Why worry about tasers? Because they’re not harmless. They can cause cardiac arrhythmia in healthy individuals, and cardiac arrest and death in drug-users. The taser company itself recommends officers avoid tazing suspects in the chest area, citing the potential for “cardiac arrests, lawsuits." The U.S. Army determined that "Seizures and ventricular fibrillation can be induced by the electric current." Tasers cause acute pain, and the United Nations recognizes tazing as a form of torture. Amnesty International considers tasers to be inhumane. There have been 108 deaths associated with taser use by law enforcement nationally. So let’s be careful with these “nonlethal” devices.
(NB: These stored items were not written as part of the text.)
(** The theorem at the range 0..100 scaled to 1000..2000. *)
Lemma scaleRange_ends_witness :
  scaleRange ILP32 0 0 100 1000 2000 = 1000 /\
  scaleRange ILP32 100 0 100 1000 2000 = 2000.
Proof.
  refine ((fun H => conj (proj1 H) (proj2 H _))
            (scaleRange_ends ILP32 0 100 1000 2000 _ _ _ _ _ _ _));
    unfold Int.int32, Int.in_range; simpl; lia.
Defined.

(* ================================================================== *)
(** * More on rounding

    The sign of a rounded result, and its shape when the value may
    overflow: sums and differences of numbers of the format are of the
    format. *)

Lemma shr_record_of_loc_m m l : shr_m (shr_record_of_loc m l) = m.
Proof. destruct l as [|[]]; reflexivity. Qed.

Lemma iter_shr_nonneg n : forall rec, 0 <= shr_m rec -> 0 <= shr_m (iter_pos shr_1 n rec).
Proof.
  intros rec H. rewrite iter_shr_m by exact H. apply Z.div_pos; [exact H|].
  apply pow2_pos. lia.
Qed.

Lemma shr_fexp_nonneg m e l :
  0 <= m -> 0 <= shr_m (fst (shr_fexp 24 128 m e l)).
Proof.
  intros H. unfold shr_fexp, shr.
  destruct (fexp 24 128 (Zdigits2 m + e) - e) as [|n|n]; cbn [fst];
    try (rewrite shr_record_of_loc_m; exact H).
  apply iter_shr_nonneg. rewrite shr_record_of_loc_m. exact H.
Qed.

Lemma binary_round_aux_sign s mx ex lx :
  0 <= mx -> signed_as s (binary_round_aux 24 128 s mx ex lx).
Proof.
  intros H. unfold binary_round_aux.
  pose proof (shr_fexp_nonneg mx ex lx H) as H1.
  destruct (shr_fexp 24 128 mx ex lx) as [mrs' e']. cbn [fst] in H1.
  pose proof (round_nearest_even_range (shr_m mrs') (loc_of_shr_record mrs')) as R.
  set (m2 := round_nearest_even (shr_m mrs') (loc_of_shr_record mrs')) in *.
  pose proof (shr_fexp_nonneg m2 e' loc_Exact ltac:(lia)) as H2.
  destruct (shr_fexp 24 128 m2 e' loc_Exact) as [mrs'' e'']. cbn [fst] in H2.
  destruct (shr_m mrs'') as [|p|p]; try lia.
  - left. reflexivity.
  - destruct (e'' <=? 128 - 24).
    + right. left. eauto.
    + right. right. reflexivity.
Qed.

Lemma binary_round_sign s m e : signed_as s (binary_round 24 128 s m e).
Proof.
  unfold binary_round.
  destruct (shl_align m e (fexp 24 128 (Zpos (digits2_pos m) + e))) as [mz ez].
  apply binary_round_aux_sign. lia.
Qed.

Lemma signed_not_nan s x : signed_as s x -> F32.is_nan x = false.
Proof. intros [->|[(m & e & ->)| ->]]; reflexivity. Qed.

Lemma square_sign x : F32.is_nan x = false -> signed_as false (F32.mul x x).
Proof.
  destruct x as [s|s| |s m e]; try discriminate; intros _.
  - left. simpl. now rewrite xorb_nilpotent.
  - right. right. simpl. now rewrite xorb_nilpotent.
  - unfold F32.mul, F32.prec, F32.emax, SFmul.
    rewrite xorb_nilpotent. apply binary_round_aux_sign. lia.
Qed.

Lemma add_sign a b :
  signed_as false a -> signed_as false b -> signed_as false (F32.add a b).
Proof.
  intros [->|[(ma & ea & ->)| ->]] [->|[(mb & eb & ->)| ->]];
    try (left; reflexivity); try (right; left; eexists; eexists; reflexivity);
    try (right; right; reflexivity).
  unfold F32.add, F32.prec, F32.emax, SFadd, cond_Zopp.
  destruct (shl_align ma ea (Z.min ea eb)) as [ma' ?].
  destruct (shl_align mb eb (Z.min ea eb)) as [mb' ?].
  cbn [fst]. change (Zpos ma' + Zpos mb') with (Zpos (ma' + mb')).
  apply binary_round_sign.
Qed.

Lemma sqrt_sign a : signed_as false a -> signed_as false (F32.sqrtf a).
Proof.
  intros [->|[(m & e & ->)| ->]];
    try (left; reflexivity); try (right; right; reflexivity).
  unfold F32.sqrtf, F32.prec, F32.emax, SFsqrt, SFsqrt_core_binary.
  set (m' := match _ with Zpos _ => _ | _ => _ end).
  pose proof (Z.sqrtrem_sqrt m') as Q.
  destruct (Z.sqrtrem m') as [q r]. cbn [fst] in Q.
  apply binary_round_aux_sign. rewrite Q. apply Z.sqrt_nonneg.
Qed.

Lemma binary_round_aux_canonical_gen s M E :
  fexp 24 128 (Zpos (digits2_pos M) + E) = E ->
  binary_round_aux 24 128 s (Zpos M) E loc_Exact
    = if E <=? 104 then S754_finite s M E else S754_infinity s.
Proof.
  intros C. unfold binary_round_aux.
  rewrite shr_fexp_noshift by lia.
  cbv beta iota. unfold exact_rec at 1 2. cbn [shr_m loc_of_shr_record round_nearest_even].
  rewrite shr_fexp_noshift by lia.
  cbn [shr_m exact_rec]. reflexivity.
Qed.

Lemma shape_of_canonical s M E :
  fexp 24 128 (Zpos (digits2_pos M) + E) = E ->
  (exists m' e', (if E <=? 104 then S754_finite s M E else S754_infinity s)
                 = S754_finite s m' e' /\ bounded 24 128 m' e' = true)
  \/ (if E <=? 104 then S754_finite s M E else S754_infinity s) = S754_infinity s.
Proof.
  intros C. destruct (Z.leb_spec E 104).
  - left. exists M, E. split; [reflexivity|]. now apply bounded_intro.
  - right. reflexivity.
Qed.

Lemma binary_round_shape s m e :
  -149 <= e ->
  (exists m' e', binary_round 24 128 s m e = S754_finite s m' e' /\
                 bounded 24 128 m' e' = true)
  \/ binary_round 24 128 s m e = S754_infinity s.
Proof.
  intros He.
  destruct (digits2_bounds m) as [DL DU].
  set (d := Zpos (digits2_pos m)) in *.
  assert (Hdpos : 0 < d) by (unfold d; lia).
  unfold binary_round, shl_align. fold d.
  assert (T : fexp 24 128 (d + e) = Z.max (d + e - 24) (-149)) by apply fexp_eq.
  set (t := fexp 24 128 (d + e)) in *.
  destruct (t - e) as [|n|k] eqn:Ete.
  - assert (t = e) by lia.
    rewrite binary_round_aux_canonical_gen by (fold d; lia).
    apply shape_of_canonical. fold d. lia.
  - assert (Ht : t = d + e - 24) by lia.
    assert (Hn : Zpos n = d - 24) by lia.
    unfold binary_round_aux.
    rewrite (shr_fexp_shift m e n) by (fold d; fold t; exact Ete).
    cbv beta iota.
    set (rec1 := iter_pos shr_1 n (exact_rec m)).
    assert (M1 : shr_m rec1 = Zpos m / 2 ^ Zpos n).
    { unfold rec1. rewrite iter_shr_m by (simpl; lia). reflexivity. }
    assert (P : 2 ^ d = 2 ^ 24 * 2 ^ Zpos n).
    { rewrite <- Z.pow_add_r by lia. f_equal. lia. }
    assert (P' : 2 ^ (d - 1) = 2 ^ 23 * 2 ^ Zpos n).
    { rewrite <- Z.pow_add_r by lia. f_equal. lia. }
    assert (Pn : 0 < 2 ^ Zpos n) by (apply pow2_pos; lia).
    assert (R1 : 2 ^ 23 <= shr_m rec1 < 2 ^ 24).
    { rewrite M1. split.
      - apply Z.div_le_lower_bound; lia.
      - apply Z.div_lt_upper_bound; lia. }
    pose proof (round_nearest_even_range (shr_m rec1) (loc_of_shr_record rec1)) as R2.
    set (m2 := round_nearest_even (shr_m rec1) (loc_of_shr_record rec1)) in *.
    destruct m2 as [|p2|p2] eqn:Em2; try lia.
    destruct (Z.ltb_spec (Zpos p2) (2 ^ 24)) as [Hlt|Hge].
    + assert (D2 : Zpos (digits2_pos p2) = 24) by (apply digits2_unique; simpl Z.sub; lia).
      rewrite shr_fexp_noshift by (rewrite D2, fexp_eq; lia).
      cbn [shr_m exact_rec]. change (128 - 24) with 104.
      apply shape_of_canonical. rewrite D2, fexp_eq. lia.
    + assert (Ep2 : Zpos p2 = 2 ^ 24) by lia.
      assert (D2 : Zpos (digits2_pos p2) = 25).
      { apply digits2_unique. rewrite Ep2. simpl. lia. }
      rewrite (shr_fexp_shift p2 (e + Zpos n) 1) by (rewrite D2, fexp_eq; lia).
      assert (Ep : p2 = 16777216%positive) by (apply Pos2Z.inj; rewrite Ep2; reflexivity).
      subst p2. cbn [iter_pos shr_1 exact_rec shr_m]. change (128 - 24) with 104.
      apply shape_of_canonical.
      change (Zpos (digits2_pos 8388608)) with 24. rewrite fexp_eq. lia.
  - assert (Hk : Zpos k = e - t) by lia.
    assert (Pk : 0 < 2 ^ Zpos k) by (apply pow2_pos; lia).
    assert (Emz : Zpos (Pos.iter xO m k) = Zpos m * 2 ^ Zpos k) by apply iter_xO.
    set (mz := Pos.iter xO m k) in *.
    assert (Dz : Zpos (digits2_pos mz) = d + Zpos k).
    { apply digits2_unique. rewrite Emz.
      replace (d + Zpos k - 1) with (d - 1 + Zpos k) by lia.
      rewrite !Z.pow_add_r by lia. split.
      - apply Z.mul_le_mono_nonneg_r; lia.
      - apply Z.mul_lt_mono_pos_r; lia. }
    assert (C : fexp 24 128 (Zpos (digits2_pos mz) + t) = t).
    { rewrite Dz. replace (d + Zpos k + t) with (d + e) by lia. reflexivity. }
    rewrite binary_round_aux_canonical_gen by exact C.
    now apply shape_of_canonical.
Qed.

(** Sums and differences of numbers of the format are of the format. *)
Lemma normalize_valid D ez :
  -149 <= ez -> F32.valid (binary_normalize 24 128 D ez false) = true.
Proof.
  intros He. destruct D as [|p|p]; simpl binary_normalize.
  - reflexivity.
  - destruct (binary_round_shape false p ez He) as [(m' & e' & -> & B)| ->]; auto.
  - destruct (binary_round_shape true p ez He) as [(m' & e' & -> & B)| ->]; auto.
Qed.

Lemma min_exponent ma ea mb eb :
  bounded 24 128 ma ea = true -> bounded 24 128 mb eb = true ->
  -149 <= Z.min ea eb.
Proof.
  intros Ba Bb.
  destruct (bounded_facts _ _ Ba) as (Ea & _).
  destruct (bounded_facts _ _ Bb) as (Eb & _). lia.
Qed.

Lemma add_valid a b :
  F32.valid a = true -> F32.valid b = true -> F32.valid (F32.add a b) = true.
Proof.
  intros Va Vb.
  destruct a as [sa|sa| |sa ma ea], b as [sb|sb| |sb mb eb];
    try reflexivity; try assumption;
    try (destruct sa, sb; reflexivity).
  apply normalize_valid. now apply (min_exponent ma ea mb eb).
Qed.

Lemma sub_valid a b :
  F32.valid a = true -> F32.valid b = true -> F32.valid (F32.sub a b) = true.
Proof.
  intros Va Vb.
  destruct a as [sa|sa| |sa ma ea], b as [sb|sb| |sb mb eb];
    try reflexivity; try assumption;
    try (destruct sa, sb; reflexivity).
  apply normalize_valid. now apply (min_exponent ma ea mb eb).
Qed.

Lemma shr_fexp_positive m e l :
  0 < m -> 2 ^ (-149 - e) <= m ->
  0 < shr_m (fst (shr_fexp 24 128 m e l)) /\ -149 <= snd (shr_fexp 24 128 m e l).
Proof.
  intros Hm Hs. destruct m as [|p|p]; try lia.
  unfold shr_fexp, shr, Zdigits2. rewrite fexp_eq.
  destruct (digits2_bounds p) as [DL DU].
  set (d := Zpos (digits2_pos p)) in *.
  assert (Hd : 0 < d) by (unfold d; lia).
  destruct (Z.max (d + e - 24) (-149) - e) as [|k|k] eqn:En; cbn [fst snd].
  - rewrite shr_record_of_loc_m. lia.
  - rewrite iter_shr_m by (rewrite shr_record_of_loc_m; lia).
    rewrite shr_record_of_loc_m. split; [|lia].
    assert (P : 0 < 2 ^ Zpos k) by (apply pow2_pos; lia).
    apply Z.div_str_pos. split; [exact P|].
    destruct (Z.max_spec (d + e - 24) (-149)) as [[_ E]|[_ E]]; rewrite E in En.
    + replace (Zpos k) with (-149 - e) by lia. exact Hs.
    + apply Z.le_trans with (2 ^ (d - 1)); [|exact DL].
      apply Z.pow_le_mono_r; lia.
  - rewrite shr_record_of_loc_m. lia.
Qed.

Lemma binary_round_aux_positive s m e l :
  0 < m -> 2 ^ (-149 - e) <= m ->
  signed_nonzero s (binary_round_aux 24 128 s m e l).
Proof.
  intros Hm Hs. unfold binary_round_aux.
  destruct (shr_fexp_positive m e l Hm Hs) as [P1 E1].
  destruct (shr_fexp 24 128 m e l) as [mrs' e']. cbn [fst snd] in P1, E1.
  pose proof (round_nearest_even_range (shr_m mrs') (loc_of_shr_record mrs')) as R.
  set (m2 := round_nearest_even (shr_m mrs') (loc_of_shr_record mrs')) in *.
  assert (Hm2 : 0 < m2) by lia.
  assert (Hs2 : 2 ^ (-149 - e') <= m2).
  { destruct (Z.eq_dec e' (-149)) as [->|N].
    - change (2 ^ (-149 - -149)) with 1. lia.
    - rewrite Z.pow_neg_r by lia. lia. }
  destruct (shr_fexp_positive m2 e' loc_Exact Hm2 Hs2) as [P2 E2].
  destruct (shr_fexp 24 128 m2 e' loc_Exact) as [mrs'' e'']. cbn [fst snd] in P2, E2.
  destruct (shr_m mrs'') as [|p|p]; try lia.
  destruct (e'' <=? 128 - 24).
  - left. eauto.
  - right. reflexivity.
Qed.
Hats off and hajibs on to Olean High
Olean High School student, Zayba Chauhdry, started a drive to encourage female students to wear a headscarf on World Hijab Day (yeah, that’s real). Around thirty students and a few teachers joined in the show of solidarity with Muslim women. The experience gave them insight into what Muslim women go through. Some participants said that the action had added meaning, coming less than a week after President Trump’s executive order preventing citizens of Syria, Iraq, Iran, Yemen, Libya, Sudan and Somalia from entering the U.S. for ninety days. The school wisely took a hands-off approach to the event, neither sanctioning it nor discouraging it. Similar school-sanctioned events in some cities—Mason, Ohio and Medford, Massachusetts, to name two—were canceled after parent protests. Hats off to these students, who initiated an action to show their support for people who are too-often vilified out of ignorance.
Thief takes cars for test drive
Basil Ford in Niagara Falls might be the victim of a finicky thief. According to the Buffalo News, cars keep going missing from the dealer’s lot, and then returning in a day or two. On one occasion, a stolen car was left in a Target parking lot up the street, which is kind of like returning a book to a different library. This is according to a police report explaining why the most recent theft of a 2013 Ford Taurus wasn’t reported immediately. It seems that the folks at Basil have become accustomed to cars being taken and returned, as if the pilferer is trying out different models before making his or her final choice. So they wait a couple days to see if the latest stolen car returns. So far, over the past year, two have not come home, including the Ford Taurus.
Bocce Pizza returns
There are those who say there is no pizza like Bocce's, the pie of my childhood memories. The pizzeria opened in the post-war years, and soon became an iconic landmark at the corner of Clinton and Adams, and, a bit later, on Baily in Amherst. The Buffalo location closed in 2011. Now the owner of the Amherst location, Jim Pacciotti, is refurbishing the Buffalo site to reopen sometime this year (exactly when depends on how many “surprises” are encountered during renovations). Plans are for the restaurant to carry the full classic menu, which will bring tears of joy to the eyes of Bocce pizza lovers.
Artist and educator Bruce Adams is a longtime contributor to Buffalo Spree.